[identity profile] the-10th-doctor.livejournal.com posting in [community profile] hh_mirror
Current Application:

1. What is your favorite cheese? Why is it your favorite?

Well, to that question, I really don't have an answer quite yet. After all, everything's a bit new. New hair, new eyes...the nose is a definate improvement, don't you think so? Of course you don't know.

Anyway, I remember quite vividly that my 3rd persona quite liked gorgonzola. I suppose I'd have to sample a few bits of cheese just to figure out what kind of cheese eater I am. But if I try a cheese and don't like it, I won't give it any second chances...lol.

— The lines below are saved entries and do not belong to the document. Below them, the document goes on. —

(** X19. Running again over the same input, whatever the site then answers,
    makes no request and returns no review; the processed list in the
    checkpoint stays as the first run left it, and [total_reviews] in it
    drops to 0. *)
Theorem rerun_makes_no_request
    (web web' : pystr → result response) (clock clock' : nat → pystr)
    (urls ids : list pystr) (w : world) :
  CheckpointManager.load_checkpoint CHECKPOINT_FILE w
  = (Ok (JList (map JStr ids)), w) →
  ∃ w2 kv,
    scrape_all_reviews web' clock' urls (scrape_all_reviews web clock urls w).2
    = (Ok [], w2)
    ∧ requests w2 = requests (scrape_all_reviews web clock urls w).2
    ∧ (CheckpointManager.load_checkpoint CHECKPOINT_FILE w2).1
      = (CheckpointManager.load_checkpoint CHECKPOINT_FILE
           (scrape_all_reviews web clock urls w).2).1
    ∧ files w2 !! CHECKPOINT_FILE = Some (JsonDoc (JObj kv))
    ∧ obj_get kv (str "total_reviews") JNull = JInt 0.
Proof.
  intros Hload.
  destruct (run_summary web clock urls ids w Hload)
    as (all & reqs & w1 & -> & Hload1 & _).
  cbn [snd].
  destruct (run_summary web' clock' urls _ w1 Hload1)
    as (all2 & reqs2 & w2 & -> & Hload2 & Hreq & Hreqs & Hall & kv & Hfile
        & Htotal).
  assert (Hnone : new_identifiers (ids ++ new_identifiers ids urls) urls = []).
  { apply new_identifiers_none. intros u Hu. apply elem_of_app.
    destruct (decide (u ∈ ids)); [by left|].
    right. by apply new_identifiers_spec. }
  rewrite Hnone in *.
  assert (all2 = []) as ->.
  { destruct all2 as [|r ?]; [done|].
    apply Forall_cons in Hall as [[Hr%elem_of_nil _] _]. done. }
  assert (reqs2 = []) as ->.
  { destruct reqs2 as [|x ?]; [done|].
    apply Forall_cons in Hreqs as [(u & p & Hu%elem_of_nil & _) _]. done. }
  exists w2, kv. rewrite app_nil_r in *. rewrite Hload1, Hload2.
  by split_and!.
Qed.
(** C5 (as amended). Pagination of a filtered frame.  The candidate cities
    are the distinct city names of the frame in ascending order.  With "show
    all" ticked the page view is the whole frame, on one page: its cities
    are all the candidates, as on the single page of a pagination whose
    page size covers them.  Otherwise the page count is
    ceil(distinct cities / page size), at least 1; the page index lies in
    1..page count: it is the number held for the page box when that lies in
    1..page count, and 1 when it does not; the cities of the page are the
    slice [(page-1)*size, page*size) of the candidates and the page view
    holds the rows of the frame whose city is in that slice; without any
    candidate city the page count is 1 and the page view is empty. *)
Theorem paginate_spec (base : list Row) (st : FilterState) :
  let v := paginate base st in
  let cand := candidate_cities base in
  let s := Pos.to_nat (page_size st) in
  (StronglySorted String.le cand ∧ NoDup cand ∧
   ∀ c, c ∈ cand ↔ ∃ r, r ∈ base ∧ CustLocation r = Some c) ∧
  (show_all st = true →
     fdf v = base ∧ current_cities v = cand ∧ page_count v = 1 ∧
     ∀ size, length cand ≤ Pos.to_nat size →
       pages_of base size = 1 ∧ page_slice base size 1 = cand ∧
       page_rows base size 1 = filter has_city base) ∧
  (show_all st = false →
     ∃ total p,
       total_pages v = Some total ∧ page_count v = total ∧ page v = Some p ∧
       total = Nat.max 1 (ceil_div (length cand) s) ∧
       (length cand ≤ ceil_div (length cand) s * s < length cand + s) ∧
       1 ≤ p ≤ total ∧
       ((1 ≤ page_entry st ≤ Z.of_nat total)%Z → Z.of_nat p = page_entry st) ∧
       (¬ (1 ≤ page_entry st ≤ Z.of_nat total)%Z → p = 1) ∧
       current_cities v = take s (drop ((p - 1) * s) cand) ∧
       fdf v = filter (λ r, isin (CustLocation r) (current_cities v)) base ∧
       (∀ r, r ∈ fdf v ↔
             r ∈ base ∧ ∃ c j, CustLocation r = Some c ∧ cand !! j = Some c ∧
                               (p - 1) * s ≤ j < p * s) ∧
       (cand = [] → total = 1 ∧ fdf v = [])).
Proof.
  intros v cand s. subst v. unfold paginate. split_and!.
  - apply candidate_cities_sorted.
  - apply NoDup_candidate_cities.
  - apply elem_of_candidate_cities.
  - intros ->. split_and!; [done..|]. apply show_all_is_one_page.
  - intros ->; simpl.
    set (total := pages_of base (page_size st)).
    pose proof (pages_of_pos base (page_size st)) as Hpos. fold total in Hpos.
    pose proof (number_input_cases 1 (Z.of_nat total) 1 (page_entry st)) as Hcases.
    set (p := Z.to_nat (number_input 1 (Z.of_nat total) 1 (page_entry st))).
    assert (1 ≤ p ≤ total) as Hp by (unfold p; destruct Hcases as [[? ->]|[? ->]]; lia).
    exists total, p. split_and!; try done.
    + apply ceil_div_spec. unfold s. lia.
    + apply ceil_div_spec. unfold s. lia.
    + lia.
    + lia.
    + intros H. unfold p. rewrite number_input_id by done. lia.
    + intros H. unfold p. destruct Hcases as [[? _]|[_ ->]]; [done|lia].
    + intros r. rewrite elem_of_page_rows. fold s cand.
      replace (p * s) with ((p - 1) * s + s) by nia. done.
    + intros Hnil. unfold total, pages_of. fold cand. rewrite Hnil; simpl.
      rewrite ceil_div_0 by lia. split; [done|].
      by apply page_rows_no_candidates.
Qed.

(** Six cities, five per page, and 7 held for the page box (the page the
    user was on before a filter shrank the page count to 2).  Clamping 7
    to 1..2 gives page 2, the page of city F.  The widget hands back its
    initial value instead: the page shown is page 1, cities A to E. *)
Lemma stale_page_entry_is_not_clamped :
  let st := turn_page (first_page_of_five six_cities) 7 in
  let v := paginate (rows six_cities) st in
  page_entry st = 7%Z ∧ total_pages v = Some 2 ∧
  Z.max 1 (Z.min 2 (page_entry st)) = 2%Z ∧
  page v = Some 1 ∧ page v ≠ Some 2 ∧
  current_cities v = ["A"; "B"; "C"; "D"; "E"] ∧
  page_slice (rows six_cities) (page_size st) 2 = ["F"] ∧
  fdf v ≠ page_rows (rows six_cities) (page_size st) 2.
Proof.
  intros st v. split_and!; by vm_compute.
Qed.

(** ** The download *)

Lemma single_page_is_everything base size :
  Forall has_city base → pages_of base size = 1 → page_rows base size 1 = base.
Proof.
  intros Hnamed Hone. apply filter_all, Forall_forall. intros r Hr.
  pose proof (join_all_page_slices base size) as Hjoin.
  rewrite Hone in Hjoin; simpl in Hjoin. rewrite app_nil_r in Hjoin.
  rewrite Hjoin. apply named_in_candidates; [done|].
  rewrite Forall_forall in Hnamed. auto.
Qed.

(** C4 (as amended). The download serialises the current page view, under
    the columns of the loaded file.  Its records are rows that pass the city,
    cluster and Top-N filter, in their order there; they are all of the
    filtered rows when "show all" is ticked or when the filtered rows fill
    one page only, and otherwise the filtered rows whose city is on the
    current page. *)
Theorem download_is_page_view (df : DataFrame) (st : FilterState) :
  let out := csv df st in
  let base := fdf_base df st in
  header out = columns df ∧
  records out = fdf (view df st) ∧
  records out `sublist_of` base ∧
  (show_all st = true → records out = base) ∧
  (pages_of base (page_size st) = 1 → records out = base) ∧
  (show_all st = false →
     ∃ p, page (view df st) = Some p ∧
          records out =
            filter (λ r, isin (CustLocation r) (page_slice base (page_size st) p)) base).
Proof.
  intros out base. subst out base. unfold csv; simpl. split_and!; try done.
  - apply paginate_sublist.
  - unfold view, paginate. by intros ->.
  - intros Hone. unfold view, paginate. destruct (show_all st); simpl; [done|].
    rewrite Hone; simpl.
    replace (Z.to_nat (number_input 1 (Z.of_nat 1) 1 (page_entry st))) with 1
      by (pose proof (number_input_range 1 (Z.of_nat 1) 1 (page_entry st)); lia).
    apply single_page_is_everything; [|done].
    apply Forall_forall. intros r [_ ?]%fdf_base_selected.
    by eapply in_selection_named.
  - unfold view, paginate. intros ->; simpl. eauto.
Qed.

2. Who would you kill first, Barney or Carrottop?

Well, I'd prefer not to kill anybody. Not even a sycorax. So, is it absolutely necessary that I answer this question. I mean Really!

3. What time is it where you are?

Well, I suppose that depends on where I am at the moment. Time is relative, after all. So, where am I? Oh yes, I remember. Earth. London. 21st Century. Just after Christmas about 8:00 pm I should think.


4. If you were Albus Dumbledore returned from the dead, which member of the Order of the Phoenix would you sexually harass? How would you harass them? If you are Albus Dumbledore, please answer as if you were Sirius Black.

Well, I have ABSOLUTELY NO IDEA who Albus Dumbledore is. Nor do I know how or why he has returned from the dead. He isn't a pydonian, is he? Nevermind. But I seriously doubt I would sexually harass anyone, but I'm not too sure about that as...heh...I really don't know who I am yet. Next Question?


5. If you are pushing to be in:

A. Slytherin - please state the clever, witty name of the bar in which you bartend, in the dark.

Well, I suppose I would bartend in the "Pydonian Pisser" in the outer zones of Gallifrey and I would only serve to drunken shabogans who could supply me with a light in this bloody place. After all, it's pretty hard to tend pub in the bloody dark.


B. Gryffindor – Debate whether Harry should ultimately end up married to Fred or George. Use examples from a variety of world mythologies to bolster your argument.

C. Ravenclaw – You guys are supposed to be smart. Explain why my desk is inundated with paperwork at all times, even though I’m constantly disposing of it.

D. Hufflepuff – Prove you are not useless.

6. Offer a bribe to the members of this community so that they will not squib you. Items used in bribery do not necessarily have to belong to the person offering the bribe.

Well, I have an entire wardrobe aboard the TARDIS. Would any of you like any period clothing? All sorts of clothes from all places in time and space. Or would you prefer a jelly baby? (Did I actually SAY that??)